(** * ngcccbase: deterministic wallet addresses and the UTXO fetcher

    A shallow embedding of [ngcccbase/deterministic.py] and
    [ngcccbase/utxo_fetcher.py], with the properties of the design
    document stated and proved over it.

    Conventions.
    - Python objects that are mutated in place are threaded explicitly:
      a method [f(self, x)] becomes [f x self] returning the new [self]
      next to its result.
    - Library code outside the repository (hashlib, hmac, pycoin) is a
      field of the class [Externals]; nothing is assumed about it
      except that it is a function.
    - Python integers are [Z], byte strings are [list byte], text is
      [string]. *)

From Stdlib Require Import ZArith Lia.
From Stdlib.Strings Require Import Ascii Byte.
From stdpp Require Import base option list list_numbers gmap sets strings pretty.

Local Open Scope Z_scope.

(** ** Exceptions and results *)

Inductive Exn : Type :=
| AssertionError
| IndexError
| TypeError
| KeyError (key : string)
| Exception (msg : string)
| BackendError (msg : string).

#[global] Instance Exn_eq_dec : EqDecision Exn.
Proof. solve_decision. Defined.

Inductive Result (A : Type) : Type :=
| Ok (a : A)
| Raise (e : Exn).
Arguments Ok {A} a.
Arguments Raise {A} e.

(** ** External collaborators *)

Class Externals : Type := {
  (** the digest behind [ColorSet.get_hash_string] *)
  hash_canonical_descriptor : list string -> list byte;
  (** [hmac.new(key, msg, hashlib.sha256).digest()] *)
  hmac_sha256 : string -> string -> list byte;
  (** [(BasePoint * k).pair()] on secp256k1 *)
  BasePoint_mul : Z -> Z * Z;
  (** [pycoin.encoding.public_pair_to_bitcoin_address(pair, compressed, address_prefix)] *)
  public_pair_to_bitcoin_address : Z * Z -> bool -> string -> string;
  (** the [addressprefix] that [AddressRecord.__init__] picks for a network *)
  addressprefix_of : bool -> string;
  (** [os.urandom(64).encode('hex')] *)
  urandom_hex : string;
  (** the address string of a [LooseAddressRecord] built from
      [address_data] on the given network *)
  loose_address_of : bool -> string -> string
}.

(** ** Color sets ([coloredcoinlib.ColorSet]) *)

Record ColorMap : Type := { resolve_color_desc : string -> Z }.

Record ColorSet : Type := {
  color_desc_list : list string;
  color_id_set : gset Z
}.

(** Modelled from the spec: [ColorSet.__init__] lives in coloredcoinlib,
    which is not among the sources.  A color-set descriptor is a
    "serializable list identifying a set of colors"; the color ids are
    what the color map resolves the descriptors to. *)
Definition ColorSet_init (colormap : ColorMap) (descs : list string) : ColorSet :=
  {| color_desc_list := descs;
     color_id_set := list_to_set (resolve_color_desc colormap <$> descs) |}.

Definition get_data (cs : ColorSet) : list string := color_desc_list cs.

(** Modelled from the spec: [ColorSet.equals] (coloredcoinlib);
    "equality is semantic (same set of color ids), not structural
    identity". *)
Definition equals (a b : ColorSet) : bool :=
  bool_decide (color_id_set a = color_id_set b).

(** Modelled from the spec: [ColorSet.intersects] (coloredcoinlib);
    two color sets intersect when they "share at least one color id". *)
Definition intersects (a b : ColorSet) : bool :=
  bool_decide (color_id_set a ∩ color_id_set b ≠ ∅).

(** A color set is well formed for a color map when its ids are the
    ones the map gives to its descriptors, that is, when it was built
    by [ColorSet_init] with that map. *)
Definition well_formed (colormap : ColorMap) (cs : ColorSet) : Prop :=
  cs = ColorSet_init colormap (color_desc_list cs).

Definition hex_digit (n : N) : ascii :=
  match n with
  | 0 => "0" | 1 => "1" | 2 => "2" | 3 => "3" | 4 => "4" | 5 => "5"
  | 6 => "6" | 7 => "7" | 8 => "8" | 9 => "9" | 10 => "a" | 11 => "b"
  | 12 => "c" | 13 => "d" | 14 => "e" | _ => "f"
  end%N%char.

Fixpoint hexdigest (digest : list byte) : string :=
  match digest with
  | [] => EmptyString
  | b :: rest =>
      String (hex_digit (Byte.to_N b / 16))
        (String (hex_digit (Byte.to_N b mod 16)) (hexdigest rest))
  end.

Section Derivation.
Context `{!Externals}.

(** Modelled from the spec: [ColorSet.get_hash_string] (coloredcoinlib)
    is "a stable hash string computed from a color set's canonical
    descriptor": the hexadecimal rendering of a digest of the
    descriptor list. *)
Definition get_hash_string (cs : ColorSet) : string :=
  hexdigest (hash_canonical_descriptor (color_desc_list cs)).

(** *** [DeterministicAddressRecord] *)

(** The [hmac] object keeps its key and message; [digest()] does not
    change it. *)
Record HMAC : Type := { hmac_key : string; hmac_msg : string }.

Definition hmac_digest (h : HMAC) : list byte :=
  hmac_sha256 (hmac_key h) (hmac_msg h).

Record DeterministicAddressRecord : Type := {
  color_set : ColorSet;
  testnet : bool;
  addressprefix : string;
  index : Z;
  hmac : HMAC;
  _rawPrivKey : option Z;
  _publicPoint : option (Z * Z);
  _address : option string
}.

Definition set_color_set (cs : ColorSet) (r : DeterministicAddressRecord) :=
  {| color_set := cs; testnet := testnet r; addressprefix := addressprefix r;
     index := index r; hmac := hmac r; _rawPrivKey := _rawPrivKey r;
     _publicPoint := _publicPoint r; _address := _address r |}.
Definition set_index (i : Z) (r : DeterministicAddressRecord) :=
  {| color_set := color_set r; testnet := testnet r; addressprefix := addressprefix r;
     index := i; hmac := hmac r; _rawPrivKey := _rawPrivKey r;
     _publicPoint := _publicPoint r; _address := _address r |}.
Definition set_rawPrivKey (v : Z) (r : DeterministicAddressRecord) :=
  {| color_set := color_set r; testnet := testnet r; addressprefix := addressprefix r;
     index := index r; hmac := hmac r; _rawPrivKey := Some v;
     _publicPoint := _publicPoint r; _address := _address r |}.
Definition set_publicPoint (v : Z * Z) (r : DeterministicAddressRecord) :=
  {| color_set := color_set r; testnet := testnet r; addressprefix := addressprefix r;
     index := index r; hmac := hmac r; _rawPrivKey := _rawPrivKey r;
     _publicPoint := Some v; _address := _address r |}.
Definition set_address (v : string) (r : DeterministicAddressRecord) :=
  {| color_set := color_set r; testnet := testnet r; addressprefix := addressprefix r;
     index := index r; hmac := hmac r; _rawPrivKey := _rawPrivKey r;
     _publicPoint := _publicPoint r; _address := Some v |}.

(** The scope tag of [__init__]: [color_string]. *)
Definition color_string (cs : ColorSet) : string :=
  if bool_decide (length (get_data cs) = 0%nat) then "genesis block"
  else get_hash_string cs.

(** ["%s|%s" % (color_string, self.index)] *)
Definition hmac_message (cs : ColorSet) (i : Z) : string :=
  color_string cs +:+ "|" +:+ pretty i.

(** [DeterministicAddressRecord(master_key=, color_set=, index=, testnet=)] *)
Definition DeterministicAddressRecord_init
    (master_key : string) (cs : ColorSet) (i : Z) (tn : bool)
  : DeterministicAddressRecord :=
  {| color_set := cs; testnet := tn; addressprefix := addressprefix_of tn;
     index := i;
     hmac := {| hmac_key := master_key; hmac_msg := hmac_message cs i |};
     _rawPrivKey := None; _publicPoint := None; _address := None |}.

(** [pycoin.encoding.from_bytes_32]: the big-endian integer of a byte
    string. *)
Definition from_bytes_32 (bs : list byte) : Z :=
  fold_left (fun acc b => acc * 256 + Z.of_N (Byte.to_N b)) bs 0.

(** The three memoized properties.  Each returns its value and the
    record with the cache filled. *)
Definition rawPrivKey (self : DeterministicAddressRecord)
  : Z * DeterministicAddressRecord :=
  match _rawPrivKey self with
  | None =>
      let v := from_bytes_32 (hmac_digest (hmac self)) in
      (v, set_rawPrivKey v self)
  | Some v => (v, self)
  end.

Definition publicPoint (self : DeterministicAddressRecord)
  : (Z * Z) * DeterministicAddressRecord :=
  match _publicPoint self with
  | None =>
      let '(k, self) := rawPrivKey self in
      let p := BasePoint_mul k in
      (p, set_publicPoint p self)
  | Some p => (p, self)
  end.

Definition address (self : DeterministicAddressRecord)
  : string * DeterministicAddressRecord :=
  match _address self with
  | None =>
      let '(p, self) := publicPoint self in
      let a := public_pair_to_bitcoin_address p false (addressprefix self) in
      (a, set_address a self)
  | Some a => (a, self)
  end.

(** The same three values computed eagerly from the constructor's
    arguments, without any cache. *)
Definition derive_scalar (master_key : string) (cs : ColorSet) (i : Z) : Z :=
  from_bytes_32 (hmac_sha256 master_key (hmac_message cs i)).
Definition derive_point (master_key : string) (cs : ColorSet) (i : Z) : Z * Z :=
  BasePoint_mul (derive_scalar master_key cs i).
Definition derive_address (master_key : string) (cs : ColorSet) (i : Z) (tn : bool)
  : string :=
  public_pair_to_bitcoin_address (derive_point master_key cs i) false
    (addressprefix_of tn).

...

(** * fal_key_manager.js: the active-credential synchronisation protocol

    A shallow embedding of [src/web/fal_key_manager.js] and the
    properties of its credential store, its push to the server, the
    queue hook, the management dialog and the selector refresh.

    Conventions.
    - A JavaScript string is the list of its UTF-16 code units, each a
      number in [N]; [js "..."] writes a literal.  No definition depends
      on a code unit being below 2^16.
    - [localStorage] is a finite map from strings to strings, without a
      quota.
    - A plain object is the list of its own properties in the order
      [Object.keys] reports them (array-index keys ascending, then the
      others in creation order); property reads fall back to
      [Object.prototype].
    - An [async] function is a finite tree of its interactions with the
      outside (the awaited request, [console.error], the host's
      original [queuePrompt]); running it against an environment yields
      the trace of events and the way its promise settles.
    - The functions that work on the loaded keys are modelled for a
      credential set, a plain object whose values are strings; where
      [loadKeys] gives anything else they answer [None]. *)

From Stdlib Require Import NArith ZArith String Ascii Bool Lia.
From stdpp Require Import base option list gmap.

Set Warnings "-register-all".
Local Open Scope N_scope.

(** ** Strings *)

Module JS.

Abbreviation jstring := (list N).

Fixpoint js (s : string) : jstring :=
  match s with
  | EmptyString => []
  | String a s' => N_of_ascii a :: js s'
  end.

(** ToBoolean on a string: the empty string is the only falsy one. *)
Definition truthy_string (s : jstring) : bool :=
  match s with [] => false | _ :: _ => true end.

- **WHAT YOU NEED TO DO**
Above is a listing; print exactly its lines from the one with "(** * ngcccbase: deterministic" through the one with "- Library code", and no other lines.

- **TASK SOLUTION**
(** * ngcccbase: deterministic wallet addresses and the UTXO fetcher

    A shallow embedding of [ngcccbase/deterministic.py] and
    [ngcccbase/utxo_fetcher.py], with the properties of the design
    document stated and proved over it.

    Conventions.
    - Python objects that are mutated in place are threaded explicitly:
      a method [f(self, x)] becomes [f x self] returning the new [self]
      next to its result.
    - Library code outside the repository (hashlib, hmac, pycoin) is a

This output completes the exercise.